"Music is the one incorporeal entrance into the higher world of knowledge which comprehends mankind but which mankind cannot comprehend. "
- Ludwig van Beethoven
True artists are their art. There is no separation between the human being and their creation; humans are merely a vessel for their creation. These are some of the hypotheses offered in writer-director Moisés Kaufman's new play, 33 Variations, which is opened Monday night at the Eugene O'Neill Theater. The idea of combining the story of how a set of variations came to be through the eyes of both Beethoven, himself, and the musicologist studying his sketches nearly two hundred years later, is what initially drew me to this play. When it was announced that Jane Fonda, after a 46 year absence from the stage, had signed on to play musicologist, Dr. Katherine Brandt, I bought my ticket knowing that the words "sold out" would likely follow soon after.
As pretty much expected, I was the youngest person in the theater, by a good 30+ years -- and that's being generous. Nearly everyone at the Sunday matinee I attended came to see Jane. They thought they had an idea of the Jane they were going to see: Barefoot In the Park Jane, Klute Jane, Julia Jane, Coming Home Jane, The China Syndrome Jane, and, maybe even Hanoi Jane. If you grew up in my generation, however, your point of reference is more likely to be this Jane:
which is probably why the audience tipped in favor of the silver-haired set.

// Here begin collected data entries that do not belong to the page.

(* ===== verification/Volatility.v ===== *)
(** * consensus/volatility: price volatility and the mint reference

    [src/src/consensus/volatility.h] and [.cpp].  Two mechanisms keep a mint from
    using an erratic price.  The monitor keeps a history of prices, measures the
    volatility of the last hour, day and week in basis points, and freezes
    minting or every operation until a cooldown ends.  From Thaw Day on, a mint's
    price is instead compared with a reference, the lower median of prices that
    the candidate's own ancestors committed.  Reading the price that an ancestor
    block committed is a parameter. *)

From Stdlib Require Import SpecFloat String ZifyBool.
From stdpp Require Import strings.
From S2P Require Import Prelude ChainParams DigiDollar.
#[local] Open Scope cpp_scope.
#[local] Open Scope Z_scope.

(** ** Integer arithmetic *)

Definition SaturatingInt64 (value : Z) : Z :=
  if INT64_MAX <? value then INT64_MAX else if value <? INT64_MIN then INT64_MIN else value.

(** The search halves [high - low], below [2^64], at each turn: 64 turns end it. *)
Fixpoint sqrt_loop (fuel : nat) (value low high : Z) : Z :=
  match fuel with
  | O => low
  | S fuel =>
      if low <? high then
        let mid := low + (high - low) ./ 2 + 1 in
        if mid * mid <=? value then sqrt_loop fuel value mid high
        else sqrt_loop fuel value low (mid - 1)
      else low
  end.

Definition IntegerSqrtFloor (value : Z) : Z := sqrt_loop 64 value 0 UINT64_MAX.

Definition AbsBps (value : Z) : Z :=
  if value =? INT64_MIN then INT64_MAX else if value <? 0 then - value else value.

Definition BpsToPercent (bps : Z) : spec_float := double_div (double_of_int bps) (double_of_int 100).

Definition CalculatePercentageChangeBps (oldPrice newPrice : Z) : Z :=
  if oldPrice <=? 0 then 0
  else
    let delta := newPrice - oldPrice in
    let scaled := delta * 10000 in
    SaturatingInt64 (scaled ./ oldPrice).

Definition ExceedsThresholdBps (oldPrice newPrice thresholdBps : Z) : bool :=
  thresholdBps <=? AbsBps (CalculatePercentageChangeBps oldPrice newPrice).

(** The loop over [values] accumulates the sum and the sum of squares. *)
Fixpoint accumulate_moments (values : list Z) (sum sumSquares : Z) : Z * Z :=
  match values with
  | [] => (sum, sumSquares)
  | v :: values => accumulate_moments values (i128 (sum + v)) (i128 (sumSquares + v * v))
  end.

Definition CalculateStandardDeviationBps (values : list Z) : Z :=
  if Nat.ltb (length values) 2 then 0
  else
    let '(sum, sumSquares) := accumulate_moments values 0 0 in
    let count := Z.of_nat (length values) in
    let numerator := i128 (i128 (count * sumSquares) - i128 (sum * sum)) in
    if numerator <=? 0 then 0
    else
      let denominator := count * (count - 1) in
      let sqrt := IntegerSqrtFloor (numerator ./ denominator) in
      if INT64_MAX <? sqrt then INT64_MAX else sqrt.

(** ** The monitor's data *)

Record PricePoint := mkPricePoint { price : Z; timestamp : Z; height : Z }.

Record VolatilityState := mkVolatilityState {
  hourlyVolatilityBps : Z;
  dailyVolatilityBps : Z;
  weeklyVolatilityBps : Z;
  hourlyVolatility : spec_float;
  dailyVolatility : spec_float;
  weeklyVolatility : spec_float;
  mintingFrozen : bool;
  allOperationsFrozen : bool;
  freezeHeight : Z;
  cooldownEndHeight : Z
}.

Definition newVolatilityState : VolatilityState :=
  mkVolatilityState 0 0 0 (S754_zero false) (S754_zero false) (S754_zero false) false false 0 0.

Definition WARNING_1H_BPS : Z := 1000.
Definition FREEZE_MINT_1H_BPS : Z := 2000.
Definition FREEZE_ALL_24H_BPS : Z := 3000.
Definition EMERGENCY_7D_BPS : Z := 5000.
Definition COOLDOWN_BLOCKS : Z := 8640.

Definition MAX_HISTORY_DAYS : Z := 30.
Definition MAX_HISTORY_POINTS : nat := 720.
Definition MIN_PRICE_INTERVAL : Z := 3600.

Definition ORACLE_MIN_PRICE_MICRO_USD : Z := 100.
Definition ORACLE_MAX_PRICE_MICRO_USD : Z := 100000000.

(** The static members; [priceHistory] is a deque, oldest first. *)
Record VolatilityMonitor := mkMonitor {
  priceHistory : list PricePoint;
  currentState : VolatilityState;
  lastUpdateHeight : Z
}.

Definition initMonitor : VolatilityMonitor := mkMonitor [] newVolatilityState 0.

(** ** Measuring *)

(** The loop from [rbegin]: it stops at the first point older than the window. *)
Fixpoint window_from (cutoffTime : Z) (newest_first : list PricePoint) : list PricePoint :=
  match newest_first with
  | [] => []
  | p :: ps => if cutoffTime <=? timestamp p then p :: window_from cutoffTime ps else []
  end.
Definition after_reads c : CCoinsViewCache V := (GetBestBlock (GetDigiDollarState c).2).2.
Lemma write_back_spec erase c : cache_ok c -> IsNull (cache_best c) = false ->
  same_view c (after_reads c) /\ cacheCoins (after_reads c) = cacheCoins c /\
  exists b rest v,
    write_back erase c = (Return b, set_coins (list_to_map rest) (set_base v (after_reads c))) /\
    (b = true -> rest = (if erase then [] else map_to_list (cacheCoins c)) /\
       view_ok v /\ utxo v = cache_utxo c /\ best v = cache_best c /\ health v = cache_health c).
Proof using VL.
  intros Hc Hb. unfold write_back, after_reads.
  pose proof (GetDigiDollarState_spec c Hc) as [Hg Hs1]. pose proof (GetDigiDollarState_entries c) as He1.
  destruct (GetDigiDollarState c) as [state c1]. cbn [fst snd] in *. subst state.
  pose proof (GetBestBlock_spec c1 (sv_ok _ _ Hs1)) as [Hg Hs2]. pose proof (GetBestBlock_entries c1) as He2.
  destruct (GetBestBlock c1) as [block c2]. cbn [fst snd] in *. subst block.
  pose proof (same_trans _ _ _ Hs1 Hs2) as Hs. rewrite He1 in He2. split; [done |]. split; [done |].
  pose proof (sv_best _ _ Hs1) as Hb1. cbn [best cache_spec] in Hb1. rewrite Hb1.
  pose proof (sv_ok _ _ Hs) as Hc2. pose proof (sv_utxo _ _ Hs) as Hu2.
  cbn [view_ok utxo cache_spec] in Hc2, Hu2. destruct Hc2 as [Kb Ke Ku].
  destruct (law_BatchWrite (base c2) (map_to_list (cacheCoins c2)) (cache_best c) erase (cache_health c) Kb)
    as (b & rest & v & -> & Hw).
  { constructor; [apply NoDup_fst_map_to_list | | done | apply cache_health_matches].
    apply Forall_forall. intros [o e] Hin. apply list_elem_of_In, elem_of_map_to_list in Hin. by apply (Ke o e). }
  exists b, rest, v. split; [done |]. intros Ht. destruct (Hw Ht) as (H1 & H2 & H3 & H4 & H5).
  rewrite list_to_map_to_list, overlay_changes in H3 by done. by rewrite <-Hu2, <-He2.
Qed.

But now the older crowd has one-upped their younger, theater-going counterparts, because 33 Variations is a beautiful, exquisite work of contemporary theater. It is everything a play should be and more, drawing from both its uptown star power, downtown soul, and an ingenious set that combines pen, ink, paper, a pianist, and musical visuals projected onto a screen.
Kaufman has created an original piece of theater that marries language and music in an arresting fashion. To hear each line played by Diane Walsh on piano, while Ludwig van Beethoven (played tremendously by Zach Grenier) "thinks" each note through out loud allows you to feel as if you are right there with him. In the words of Dr. Katherine Brandt, "I feel like I am looking over his shoulder as he composes."
There are beautiful moments of straight monologue underscored, softly, by the piano, had me in tears. An emotional reaction cannot be held back when Dr. Brandt says Beethoven's variations stopped time: "They found moments to live in and expand. Right before he takes her hand to dance, when he misses a step, or asks, 'will she like me? '" And, the goal of the present-day story in 33 Variations is to stop time as well. Katherine needs time from the ravages of her disease (ALS) to finish her paper, to learn more about her daughter, and to leave the world with one last thesis proved.
Oddly enough, for a woman so well-learned, Dr. Brandt seems content not to have any sort of self-exploration beyond her investigation into the past of others. The story might be at fault here, but this is where Jane Fonda shines the brightest. In Dr. Katherine Brandt, Fonda has created a character, a vessel, that does not allow for second-guessing. She comes up with a hypothesis and proves it, no further questions asked. The confidence, cockiness and self-absorption run high, but instead of letting the audience write her character off as a bitch, Fonda plays Brandt as a deeply flawed, but fiercely intelligent woman. Perhaps the kind of woman we all are deep down. She may show a few cracks, but does not break. She is, quite possibly, the ultimate expression of the public woman.
The supporting cast carves their own characters so meticulously that it feels as if each of them takes turns becoming our lead actor, from Susan Kellerman (Katherine's German counterpart, in more ways than one) to Samantha Mathis (who portrays Katherine's daughter), the dynamic Don Amendolia (as the music publisher, Diabelli who composes the theme on which Beethoven's variations are based), to Erik Steele (as "Friend of Beethoven"), Colin Hanks as "Nurse Mike," (who manages to make the most of a part that could have used a little more attention on the page), and of course, the aforementioned Zach Grenier as Ludwig van Beethoven. They are all vital measures in each of the variations. It is a testament to both Kaufman as a writer-director, and the cast themselves, who appear to have the utmost respect for one another allowing each character, each variation, its moment to shine.
With all of the revivals and adaptations currently being staged, it's rare to walk out of a theater feeling as if you have witnessed something unique and learned a few things along the way. But, 33 Variations allows one to feel a glimmer of hope for future playwrights, and perhaps, in these new playwrights' work we'll catch a similar turn of phrase, note, or heady emotion. Moisés Kaufman has certainly succeeded in giving them (and us) 33 variations of inspiration.